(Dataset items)
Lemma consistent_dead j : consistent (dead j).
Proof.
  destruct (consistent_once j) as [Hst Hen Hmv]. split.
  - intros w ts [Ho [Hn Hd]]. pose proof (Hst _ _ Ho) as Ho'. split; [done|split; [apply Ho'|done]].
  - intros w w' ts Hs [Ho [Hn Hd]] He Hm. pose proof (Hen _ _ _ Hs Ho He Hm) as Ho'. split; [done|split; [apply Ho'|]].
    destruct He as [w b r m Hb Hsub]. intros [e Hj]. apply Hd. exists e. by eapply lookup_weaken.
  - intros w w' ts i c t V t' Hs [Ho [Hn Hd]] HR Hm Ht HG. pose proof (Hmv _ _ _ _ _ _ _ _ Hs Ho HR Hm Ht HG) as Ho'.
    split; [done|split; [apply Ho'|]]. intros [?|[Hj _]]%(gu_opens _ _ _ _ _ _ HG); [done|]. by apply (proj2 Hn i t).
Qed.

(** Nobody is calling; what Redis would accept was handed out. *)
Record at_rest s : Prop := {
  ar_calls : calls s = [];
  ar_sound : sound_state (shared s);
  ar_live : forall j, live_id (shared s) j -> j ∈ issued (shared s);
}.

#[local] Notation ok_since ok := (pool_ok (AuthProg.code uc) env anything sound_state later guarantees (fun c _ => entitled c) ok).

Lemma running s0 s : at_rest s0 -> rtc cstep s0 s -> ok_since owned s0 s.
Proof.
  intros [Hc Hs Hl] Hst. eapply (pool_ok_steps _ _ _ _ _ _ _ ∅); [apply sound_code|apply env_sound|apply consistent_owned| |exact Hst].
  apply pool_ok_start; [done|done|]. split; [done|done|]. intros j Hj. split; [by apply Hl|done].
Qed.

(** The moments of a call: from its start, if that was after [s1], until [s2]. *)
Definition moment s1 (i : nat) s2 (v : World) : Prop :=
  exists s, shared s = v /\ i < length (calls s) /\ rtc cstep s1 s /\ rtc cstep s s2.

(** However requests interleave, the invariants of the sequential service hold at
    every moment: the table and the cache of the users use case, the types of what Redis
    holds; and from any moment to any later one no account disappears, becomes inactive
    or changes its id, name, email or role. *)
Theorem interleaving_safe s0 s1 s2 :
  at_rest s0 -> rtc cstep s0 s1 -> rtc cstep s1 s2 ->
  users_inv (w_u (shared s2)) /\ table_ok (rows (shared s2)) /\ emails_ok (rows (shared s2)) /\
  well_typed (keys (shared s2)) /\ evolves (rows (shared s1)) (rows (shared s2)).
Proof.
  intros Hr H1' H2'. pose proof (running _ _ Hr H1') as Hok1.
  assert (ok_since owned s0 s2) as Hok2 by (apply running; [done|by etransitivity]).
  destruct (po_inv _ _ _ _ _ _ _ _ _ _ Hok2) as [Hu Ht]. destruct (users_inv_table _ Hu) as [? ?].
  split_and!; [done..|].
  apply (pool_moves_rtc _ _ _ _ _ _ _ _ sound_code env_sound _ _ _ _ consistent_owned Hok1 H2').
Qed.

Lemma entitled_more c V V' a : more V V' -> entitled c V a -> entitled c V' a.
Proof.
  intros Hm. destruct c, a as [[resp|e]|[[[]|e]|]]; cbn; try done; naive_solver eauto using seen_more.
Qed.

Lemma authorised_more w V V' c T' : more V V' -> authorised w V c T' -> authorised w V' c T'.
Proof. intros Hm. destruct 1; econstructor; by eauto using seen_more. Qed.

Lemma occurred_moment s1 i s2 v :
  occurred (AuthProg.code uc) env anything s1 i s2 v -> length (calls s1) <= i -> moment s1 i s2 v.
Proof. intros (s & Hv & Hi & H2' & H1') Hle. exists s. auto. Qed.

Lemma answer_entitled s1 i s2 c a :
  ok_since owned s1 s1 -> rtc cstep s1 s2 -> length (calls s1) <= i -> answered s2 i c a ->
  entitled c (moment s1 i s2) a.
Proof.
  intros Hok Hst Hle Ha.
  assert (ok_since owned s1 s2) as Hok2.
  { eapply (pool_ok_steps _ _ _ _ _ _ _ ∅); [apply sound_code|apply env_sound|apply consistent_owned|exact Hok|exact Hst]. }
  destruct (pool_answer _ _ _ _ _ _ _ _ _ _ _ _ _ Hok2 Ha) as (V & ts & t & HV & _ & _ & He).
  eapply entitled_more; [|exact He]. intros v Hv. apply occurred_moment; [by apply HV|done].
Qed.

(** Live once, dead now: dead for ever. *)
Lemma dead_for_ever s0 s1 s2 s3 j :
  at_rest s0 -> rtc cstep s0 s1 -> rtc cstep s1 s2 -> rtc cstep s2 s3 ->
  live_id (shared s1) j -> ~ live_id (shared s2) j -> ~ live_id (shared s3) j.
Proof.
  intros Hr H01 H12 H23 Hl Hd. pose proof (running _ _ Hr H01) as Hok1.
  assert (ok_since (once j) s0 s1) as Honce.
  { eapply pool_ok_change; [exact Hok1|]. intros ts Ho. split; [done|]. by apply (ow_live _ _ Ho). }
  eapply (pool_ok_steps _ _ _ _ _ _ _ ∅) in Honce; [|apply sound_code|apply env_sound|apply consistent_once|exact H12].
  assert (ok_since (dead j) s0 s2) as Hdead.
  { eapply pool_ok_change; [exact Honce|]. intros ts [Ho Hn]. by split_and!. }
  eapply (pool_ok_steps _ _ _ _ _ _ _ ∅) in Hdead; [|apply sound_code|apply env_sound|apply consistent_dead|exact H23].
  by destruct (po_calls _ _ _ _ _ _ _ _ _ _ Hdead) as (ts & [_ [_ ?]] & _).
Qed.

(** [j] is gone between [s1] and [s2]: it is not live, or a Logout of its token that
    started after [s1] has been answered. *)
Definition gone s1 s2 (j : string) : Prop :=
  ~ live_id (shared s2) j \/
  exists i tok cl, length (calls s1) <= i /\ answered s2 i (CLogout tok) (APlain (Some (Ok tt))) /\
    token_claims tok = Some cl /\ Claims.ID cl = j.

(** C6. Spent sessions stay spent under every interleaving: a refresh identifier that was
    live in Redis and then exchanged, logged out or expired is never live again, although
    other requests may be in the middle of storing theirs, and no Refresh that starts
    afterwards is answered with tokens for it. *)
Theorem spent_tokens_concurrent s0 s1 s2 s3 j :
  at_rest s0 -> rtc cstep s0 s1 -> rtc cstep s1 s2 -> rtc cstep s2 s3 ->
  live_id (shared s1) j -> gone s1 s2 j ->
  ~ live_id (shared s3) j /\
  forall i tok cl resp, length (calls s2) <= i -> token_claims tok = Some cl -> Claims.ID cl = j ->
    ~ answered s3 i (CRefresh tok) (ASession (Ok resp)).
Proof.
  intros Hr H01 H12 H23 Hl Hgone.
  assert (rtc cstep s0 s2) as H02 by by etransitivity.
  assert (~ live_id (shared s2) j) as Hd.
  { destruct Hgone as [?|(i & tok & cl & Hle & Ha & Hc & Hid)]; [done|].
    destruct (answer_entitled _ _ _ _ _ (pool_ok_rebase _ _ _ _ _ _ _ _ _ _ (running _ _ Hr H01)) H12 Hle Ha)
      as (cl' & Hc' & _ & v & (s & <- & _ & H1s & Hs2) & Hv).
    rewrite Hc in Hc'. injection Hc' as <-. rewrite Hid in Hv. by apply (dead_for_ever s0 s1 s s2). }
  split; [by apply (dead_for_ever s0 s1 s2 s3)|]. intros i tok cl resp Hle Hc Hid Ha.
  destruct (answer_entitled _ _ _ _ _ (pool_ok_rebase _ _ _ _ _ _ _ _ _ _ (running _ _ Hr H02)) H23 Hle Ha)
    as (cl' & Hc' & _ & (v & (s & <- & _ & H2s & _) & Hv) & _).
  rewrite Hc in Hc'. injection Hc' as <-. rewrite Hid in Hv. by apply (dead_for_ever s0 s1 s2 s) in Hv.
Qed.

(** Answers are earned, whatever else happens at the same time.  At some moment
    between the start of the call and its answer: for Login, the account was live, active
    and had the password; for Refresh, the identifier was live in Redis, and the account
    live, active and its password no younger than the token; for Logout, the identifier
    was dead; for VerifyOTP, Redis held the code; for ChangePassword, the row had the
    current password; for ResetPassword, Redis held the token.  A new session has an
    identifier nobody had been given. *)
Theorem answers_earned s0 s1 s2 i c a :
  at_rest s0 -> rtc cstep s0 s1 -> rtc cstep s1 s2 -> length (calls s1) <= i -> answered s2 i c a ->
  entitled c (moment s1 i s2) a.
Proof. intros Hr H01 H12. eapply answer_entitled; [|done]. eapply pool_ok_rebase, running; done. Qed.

## PROBLEM REQUIREMENTS
There is a run of lines above from the one with "#[local] Notation ok_since" to the one with "intros Hr H1'"; print exactly that run, both ends included, and nothing else.

## ANSWER SPACE
#[local] Notation ok_since ok := (pool_ok (AuthProg.code uc) env anything sound_state later guarantees (fun c _ => entitled c) ok).

Lemma running s0 s : at_rest s0 -> rtc cstep s0 s -> ok_since owned s0 s.
Proof.
  intros [Hc Hs Hl] Hst. eapply (pool_ok_steps _ _ _ _ _ _ _ ∅); [apply sound_code|apply env_sound|apply consistent_owned| |exact Hst].
  apply pool_ok_start; [done|done|]. split; [done|done|]. intros j Hj. split; [by apply Hl|done].
Qed.

(** The moments of a call: from its start, if that was after [s1], until [s2]. *)
Definition moment s1 (i : nat) s2 (v : World) : Prop :=
  exists s, shared s = v /\ i < length (calls s) /\ rtc cstep s1 s /\ rtc cstep s s2.

(** However requests interleave, the invariants of the sequential service hold at
    every moment: the table and the cache of the users use case, the types of what Redis
    holds; and from any moment to any later one no account disappears, becomes inactive
    or changes its id, name, email or role. *)
Theorem interleaving_safe s0 s1 s2 :
  at_rest s0 -> rtc cstep s0 s1 -> rtc cstep s1 s2 ->
  users_inv (w_u (shared s2)) /\ table_ok (rows (shared s2)) /\ emails_ok (rows (shared s2)) /\
  well_typed (keys (shared s2)) /\ evolves (rows (shared s1)) (rows (shared s2)).
Proof.
  intros Hr H1' H2'. pose proof (running _ _ Hr H1') as Hok1.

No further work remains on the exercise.